The Rise of the Indian Sharing Economy

The sharing economy is a socio-economic ecosystem built around the sharing of human and physical resources. It includes the shared creation, production, distribution, trade and consumption of goods and services by different people and organizations.

The concept of “sharing” is not entirely new as some of the earliest forms of human transactions involved bartering of goods and services without any monetary exchange. The digital evolution brought about by technology has taken this concept forward and created opportunities where individuals can monetize their skills and suitably use underutilized resources.

Sharing economy activities fall into four broad categories:

  • Recirculation of goods
  • Increased utilization of durable assets
  • Exchange of services
  • Sharing of productive assets

Sharing businesses either own goods or provide services that they rent to customers, often on a short-term basis, or create peer-to-peer platforms connecting providers and users for the exchange, purchase, or renting of goods and services. This can encompass everything from crowd-funding sites to on-demand technologies, such as Uber and Ola (transportation), to hospitality platforms such as Stayzilla, and OYO Rooms. The uniting factor for these companies and initiatives is their ability to bring people together, often through an online platform, to share or exchange underutilized assets without large transaction costs.

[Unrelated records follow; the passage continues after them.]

Definition new_accumulator : usage_accumulator := mk_accumulator 0 0 0.

Definition max_raw_value : Z := UINT64_MAX / rate_limiting_precision.

Definition average (a : usage_accumulator) : Z :=
  integer_divide_ceil (value_ex a) rate_limiting_precision.

Definition set_value_ex (v : Z) : stateful exn usage_accumulator unit :=
  fun a => (mk_accumulator (last_ordinal a) v (consumed a), Ok tt).
Definition set_last_ordinal (o : Z) : stateful exn usage_accumulator unit :=
  fun a => (mk_accumulator o (value_ex a) (consumed a), Ok tt).
Definition set_consumed (c : Z) : stateful exn usage_accumulator unit :=
  fun a => (mk_accumulator (last_ordinal a) (value_ex a) c, Ok tt).

(** [add]: the assignments are made one at a time, so that an exception
    would show the state reached. *)
Definition add (units ordinal window_size : Z) : stateful exn usage_accumulator unit :=
  a ← st_get;
  st_lift (ine_assert (units <=? max_raw_value) (Throw rate_limiting_state_inconsistent)) ;;
  st_lift (ine_assert (u64 (UINT64_MAX - consumed a) >=? units)
             (Throw rate_limiting_state_inconsistent)) ;;
  st_lift (ine_assert (negb (window_size =? 0)) undefined_behaviour) ;;
  value_ex_contrib ← st_lift (downgrade_cast_uint64
    (integer_divide_ceil (u128 (units * rate_limiting_precision)) window_size));
  st_lift (ine_assert (u64 (UINT64_MAX - value_ex a) >=? value_ex_contrib)
             (Throw rate_limiting_state_inconsistent)) ;;
  (if negb (last_ordinal a =? ordinal) then
     st_lift (ine_assert (ordinal >? last_ordinal a) (Throw resource_limit_exception)) ;;
     (if u64 (last_ordinal a + window_size) >? ordinal then
        let delta := u32 (ordinal - last_ordinal a) in
        let decay := make_ratio (u64 (window_size - delta)) window_size in
        v ← st_lift (ratio_mul (value_ex a) decay);
        set_value_ex v
      else set_value_ex 0) ;;
     set_last_ordinal ordinal ;;
     a ← st_get;
     set_consumed (average a)
   else st_ret tt) ;;
  a ← st_get;
  set_consumed (u64 (consumed a + units)) ;;
  set_value_ex (u64 (value_ex a + value_ex_contrib)).

(** ** Elastic limits *)

Record elastic_limit_parameters := mk_elastic {
  target : Z;          (* uint64_t *)
  max : Z;             (* uint64_t *)
  periods : Z;         (* uint32_t *)
  max_multiplier : Z;  (* uint32_t *)
  contract_rate : ratio;
  expand_rate : ratio
}.
#[export] Instance elastic_limit_parameters_eq_dec : EqDecision elastic_limit_parameters.
Proof. solve_decision. Defined.

Definition update_elastic_limit (current_limit average_usage : Z)
    (params : elastic_limit_parameters) : outcome Z :=
  result ← (if average_usage >? target params
            then ratio_mul current_limit (contract_rate params)
            else ratio_mul current_limit (expand_rate params));
  Ok (Z.min (Z.max result (max params)) (u64 (max params * max_multiplier params))).

Definition elastic_validate (p : elastic_limit_parameters) : outcome unit :=
  ine_assert (periods p >? 0) (Throw resource_limit_exception) ;;
  ine_assert (denominator (contract_rate p) >? 0) (Throw resource_limit_exception) ;;
  ine_assert (denominator (expand_rate p) >? 0) (Throw resource_limit_exception).

(** ** [add] against its reference *)

Definition accumulator_typed (a : usage_accumulator) : Prop :=
  is_uint 32 (last_ordinal a) /\ is_uint 64 (value_ex a) /\ is_uint 64 (consumed a).

Definition ceil_div (n d : Z) : Z := (n + d - 1) / d.

Lemma integer_divide_ceil_spec n d : 0 < d -> integer_divide_ceil n d = ceil_div n d.
Proof.
  intros Hd. unfold integer_divide_ceil, ceil_div.
  pose proof (Z.mod_pos_bound n d Hd). pose proof (Z.div_mod n d).
  destruct (Z.gtb_spec (n mod d) 0).
  - apply (Z.div_unique _ _ _ (n mod d - 1)); lia.
  - rewrite Z.add_0_r. apply (Z.div_unique _ _ _ (d - 1)); lia.
Qed.

Lemma ceil_div_bound n d b : 0 < d -> n <= b * d -> ceil_div n d <= b.
Proof. intros Hd Hn. unfold ceil_div. apply Z.lt_succ_r, Z.div_lt_upper_bound; lia. Qed.

Lemma ceil_div_nonneg n d : 0 < d -> 0 <= n -> 0 <= ceil_div n d.
Proof. intros. unfold ceil_div. apply Z.div_pos; lia. Qed.
Definition verify_account_mem_usage (db : rl_db) (account : Z) : outcome unit :=
  l ← get_account_limits db account;
  usage ← db_get (usages db) account;
  if mem_bytes l >=? 0
  then ine_assert (mem_usage usage <=? u64 (mem_bytes l)) (Throw mem_usage_exceeded)
  else Ok tt.

(** The check of one resource against the account's share of the window. *)
Definition check_share (weight total virtual_limit window value_ex : Z) (e : exception_type) :
  outcome unit :=
  if (weight >=? 0) && (total >? 0) then
    let virtual_network_capacity_in_window := u128 (virtual_limit * window) in
    let used_in_window := u128 (value_ex * window) / rate_limiting_precision in
    let max_user_use_in_window := u128 (virtual_network_capacity_in_window * weight) / total in
    ine_assert (used_in_window <=? max_user_use_in_window) (Throw e)
  else Ok tt.

Definition add_transaction_usage_one (cpu net time_slot : Z) (db : rl_db) (a : Z) : outcome rl_db :=
  let st := state db in
  let cfg := config db in
  usage ← db_get (usages db) a;
  l ← get_account_limits db a;
  verify_account_mem_usage db a ;;
  n ← acc_add net time_slot (account_net_usage_average_window cfg) (net_usage usage);
  c ← acc_add cpu time_slot (account_cpu_usage_average_window cfg) (cpu_usage usage);
  let usage := mk_usage n c (u64 (mem_usage usage + transaction_id_net_usage)) in
  let db := with_usages db (<[a := usage]> (usages db)) in
  check_share (cpu_weight l) (total_cpu_weight st) (virtual_cpu_limit st)
    (account_cpu_usage_average_window cfg) (value_ex (cpu_usage usage)) tx_cpu_usage_exceeded ;;
  check_share (net_weight l) (total_net_weight st) (virtual_net_limit st)
    (account_net_usage_average_window cfg) (value_ex (net_usage usage)) tx_net_usage_exceeded ;;
  verify_account_mem_usage db a ;;
  Ok db.

Definition set_pending_usage (s : resource_limits_state_object) (cpu net : Z) :
  resource_limits_state_object :=
  mk_state (average_block_net_usage s) (average_block_cpu_usage s) net cpu
    (total_net_weight s) (total_cpu_weight s) (total_mem_bytes s)
    (virtual_net_limit s) (virtual_cpu_limit s).

Definition add_transaction_usage (db : rl_db) (accounts : list Z) (cpu net time_slot : Z) :
  outcome rl_db :=
  db ← for_accounts (add_transaction_usage_one cpu net time_slot) db accounts;
  let s := state db in
  let db := with_state db (set_pending_usage s (u64 (pending_cpu_usage s + cpu))
                             (u64 (pending_net_usage s + net))) in
  ine_assert (pending_cpu_usage (state db) <=? max (cpu_limit_parameters (config db)))
    (Throw block_resource_exhausted) ;;
  ine_assert (pending_net_usage (state db) <=? max (net_limit_parameters (config db)))
    (Throw block_resource_exhausted) ;;
  Ok db.

(** [-mem_delta] of the minimum overflows. *)
Definition add_pending_mem_usage (db : rl_db) (account mem_delta : Z) : outcome rl_db :=
  if mem_delta =? 0 then Ok db else
  usage ← db_get (usages db) account;
  ine_assert ((mem_delta <=? 0) || (u64 (UINT64_MAX - mem_usage usage) >=? u64 mem_delta))
    (Throw transaction_exception) ;;
  ine_assert ((mem_delta >=? 0) || negb (mem_delta =? INT64_MIN)) undefined_behaviour ;;
  ine_assert ((mem_delta >=? 0) || (mem_usage usage >=? u64 (- mem_delta)))
    (Throw transaction_exception) ;;
  Ok (with_usages db (<[account := mk_usage (net_usage usage) (cpu_usage usage)
                          (u64 (mem_usage usage + u64 mem_delta))]> (usages db))).

Definition get_account_mem_usage (db : rl_db) (name : Z) : outcome Z :=
  usage ← db_get (usages db) name; Ok (i64 (mem_usage usage)).

(** ** Limits *)

Definition set_account_limits (db : rl_db) (account new_mem_bytes new_net_weight new_cpu_weight : Z) :
  outcome (rl_db * bool) :=
  (* find_or_create_pending_limits *)
  '(db, l) ← match limits db !! (true, account) with
             | None =>
                 l ← db_get (limits db) (false, account);
                 m ← db_create (limits db) (true, account) l;
                 Ok (with_limits db m, l)
             | Some pending_limits => Ok (db, pending_limits)
             end;
  let decreased_limit :=
    if new_mem_bytes >=? 0
    then (mem_bytes l <? 0) || (new_mem_bytes <? mem_bytes l)
    else false in
  Ok (with_limits db (<[(true, account) := mk_limits new_net_weight new_cpu_weight new_mem_bytes]>
                        (limits db)), decreased_limit).

(** [update_state_and_value]: the new total and the new value. *)
Definition update_state_and_value (total value pending_value : Z) : outcome (Z * Z) :=
  total ← (if value >? 0 then
             ine_assert (total >=? u64 value) (Throw rate_limiting_state_inconsistent) ;;
             Ok (u64 (total - value))
           else Ok total);
  total ← (if pending_value >? 0 then
             ine_assert (u64 (UINT64_MAX - total) >=? u64 pending_value)
               (Throw rate_limiting_state_inconsistent) ;;
             Ok (u64 (total + pending_value))
           else Ok total);
  Ok (total, pending_value).

Definition set_totals (s : resource_limits_state_object) (net cpu mem : Z) :
  resource_limits_state_object :=
  mk_state (average_block_net_usage s) (average_block_cpu_usage s)
    (pending_net_usage s) (pending_cpu_usage s) net cpu mem
    (virtual_net_limit s) (virtual_cpu_limit s).

(** The rows with pending = true, and their owners. *)
Definition pending_rows (l : gmap (bool * Z) resource_limits_object) :
  gmap (bool * Z) resource_limits_object :=
  filter (fun kv => kv.1.1 = true) l.

Definition pending_owners (l : gmap (bool * Z) resource_limits_object) : list Z :=
  map (fun kv => kv.1.2) (map_to_list (pending_rows l)).

(** [lower_bound( make_tuple( true ) )]: the first pending row, by owner. *)
Definition first_pending (l : gmap (bool * Z) resource_limits_object) : option Z :=
  match pending_owners l with
  | [] => None
  | o :: os => Some (foldl Z.min o os)
  end.

(** The body of the while loop for the first pending row. *)
Definition process_one (db : rl_db) (owner : Z) : outcome rl_db :=
  pending ← db_get (limits db) (true, owner);
  actual ← db_get (limits db) (false, owner);
  let s := state db in
  '(total_mem, mem) ← update_state_and_value (total_mem_bytes s) (mem_bytes actual) (mem_bytes pending);
  '(total_cpu, cpu) ← update_state_and_value (total_cpu_weight s) (cpu_weight actual) (cpu_weight pending);
  '(total_net, net) ← update_state_and_value (total_net_weight s) (net_weight actual) (net_weight pending);
  let l := <[(false, owner) := mk_limits net cpu mem]> (limits db) in
  Ok (with_state (with_limits db (delete (true, owner) l)) (set_totals s total_net total_cpu total_mem)).

(** The while loop; [None] when the fuel runs out. *)
Fixpoint process_loop (fuel : nat) (db : rl_db) : option (outcome rl_db) :=
  match fuel with
  | O => None
  | S fuel' =>
      match first_pending (limits db) with
      | None => Some (Ok db)
      | Some owner =>
          match process_one db owner with
          | Ok db' => process_loop fuel' db'
          | Err e => Some (Err e)
          end
      end
  end.

(** One iteration more than there are pending rows. *)
Definition process_account_limit_updates (db : rl_db) : option (outcome rl_db) :=
  process_loop (S (length (pending_owners (limits db)))) db.

Definition process_block_usage (db : rl_db) (block_num : Z) : outcome rl_db :=
  let s := state db in
  let cfg := config db in
  avg_cpu ← acc_add (pending_cpu_usage s) block_num (periods (cpu_limit_parameters cfg))
              (average_block_cpu_usage s);
  vcpu ← update_elastic_limit (virtual_cpu_limit s) (average avg_cpu) (cpu_limit_parameters cfg);
  avg_net ← acc_add (pending_net_usage s) block_num (periods (net_limit_parameters cfg))
              (average_block_net_usage s);
  vnet ← update_elastic_limit (virtual_net_limit s) (average avg_net) (net_limit_parameters cfg);
  Ok (with_state db (mk_state avg_net avg_cpu 0 0
        (total_net_weight s) (total_cpu_weight s) (total_mem_bytes s) vnet vcpu)).

(** ** Accessors *)

Definition get_virtual_block_cpu_limit (db : rl_db) : Z := virtual_cpu_limit (state db).
Definition get_virtual_block_net_limit (db : rl_db) : Z := virtual_net_limit (state db).
Definition get_block_cpu_limit (db : rl_db) : Z :=
  u64 (max (cpu_limit_parameters (config db)) - pending_cpu_usage (state db)).
Definition get_block_net_limit (db : rl_db) : Z :=
  u64 (max (net_limit_parameters (config db)) - pending_net_usage (state db)).

Record account_resource_limit := mk_account_limit { used : Z; available : Z; arl_max : Z }.

(** The common part of the two _ex functions: capacity of the window under a
    greylist limit, the account's share of it and its use. *)
Definition account_limit (weight total window virtual_limit block_max value_ex greylist_limit : Z) :
  outcome (account_resource_limit * bool) :=
  if (weight <? 0) || (total =? 0) then Ok (mk_account_limit (-1) (-1) (-1), false) else
  let '(capacity, greylisted) :=
    if greylist_limit <? maximum_elastic_resource_multiplier then
      let greylisted_virtual_limit := u64 (block_max * greylist_limit) in
      if greylisted_virtual_limit <? virtual_limit
      then (u128 (window * greylisted_virtual_limit), true)
      else (u128 (window * virtual_limit), false)
    else (u128 (window * virtual_limit), false) in
  let max_user_use_in_window := u128 (capacity * weight) / total in
  let used_in_window :=
    integer_divide_ceil (u128 (value_ex * window)) rate_limiting_precision in
  available ← (if max_user_use_in_window <=? used_in_window then Ok 0
               else downgrade_cast_int64 (max_user_use_in_window - used_in_window));
  used ← downgrade_cast_int64 used_in_window;
  m ← downgrade_cast_int64 max_user_use_in_window;
  Ok (mk_account_limit used available m, greylisted).

Definition get_account_cpu_limit_ex (db : rl_db) (name greylist_limit : Z) :
  outcome (account_resource_limit * bool) :=
  usage ← db_get (usages db) name;
  l ← get_account_limits db name;
  account_limit (cpu_weight l) (total_cpu_weight (state db))
    (account_cpu_usage_average_window (config db)) (virtual_cpu_limit (state db))
    (max (cpu_limit_parameters (config db))) (value_ex (cpu_usage usage)) greylist_limit.

Definition get_account_net_limit_ex (db : rl_db) (name greylist_limit : Z) :
  outcome (account_resource_limit * bool) :=
  usage ← db_get (usages db) name;
  l ← get_account_limits db name;
  account_limit (net_weight l) (total_net_weight (state db))
    (account_net_usage_average_window (config db)) (virtual_net_limit (state db))
    (max (net_limit_parameters (config db))) (value_ex (net_usage usage)) greylist_limit.

Definition get_account_cpu_limit (db : rl_db) (name greylist_limit : Z) : outcome (Z * bool) :=
  '(arl, greylisted) ← get_account_cpu_limit_ex db name greylist_limit;
  Ok (available arl, greylisted).
Definition get_account_net_limit (db : rl_db) (name greylist_limit : Z) : outcome (Z * bool) :=
  '(arl, greylisted) ← get_account_net_limit_ex db name greylist_limit;
  Ok (available arl, greylisted).

(** ** Sums over a table *)

Section sums.
Context {K V : Type} `{Countable K} (w : K -> V -> Z).

Definition table_sum (m : gmap K V) : Z := map_fold (fun k v acc => w k v + acc) 0 m.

The Economics of the Sharing Economy- Unlocking Hidden Value

Consumers, on-demand technology platforms and suppliers are critical elements of the sharing economy ecosystem, and their effective interaction leads to increased efficiency aimed at achieving better utilization of resources for all the concerned stakeholders as illustrated below.

  • Consumers: From the demand side, consumers see numerous benefits such as on-demand services at lower prices, convenience and variety of options.
  • On-demand technology providers and suppliers: There are increased benefits such as better utilization of infrastructure, easier access to wider customer base and increased business opportunities for micro-entrepreneurs.

Increased demand for goods and services enable suppliers such as hotels and restaurants to tap new customer groups who can access their platforms via the internet that were otherwise inaccessible. In order to create trust among consumers, platforms must ensure their systems allow for consistent experience to consumers and suppliers to grow their businesses.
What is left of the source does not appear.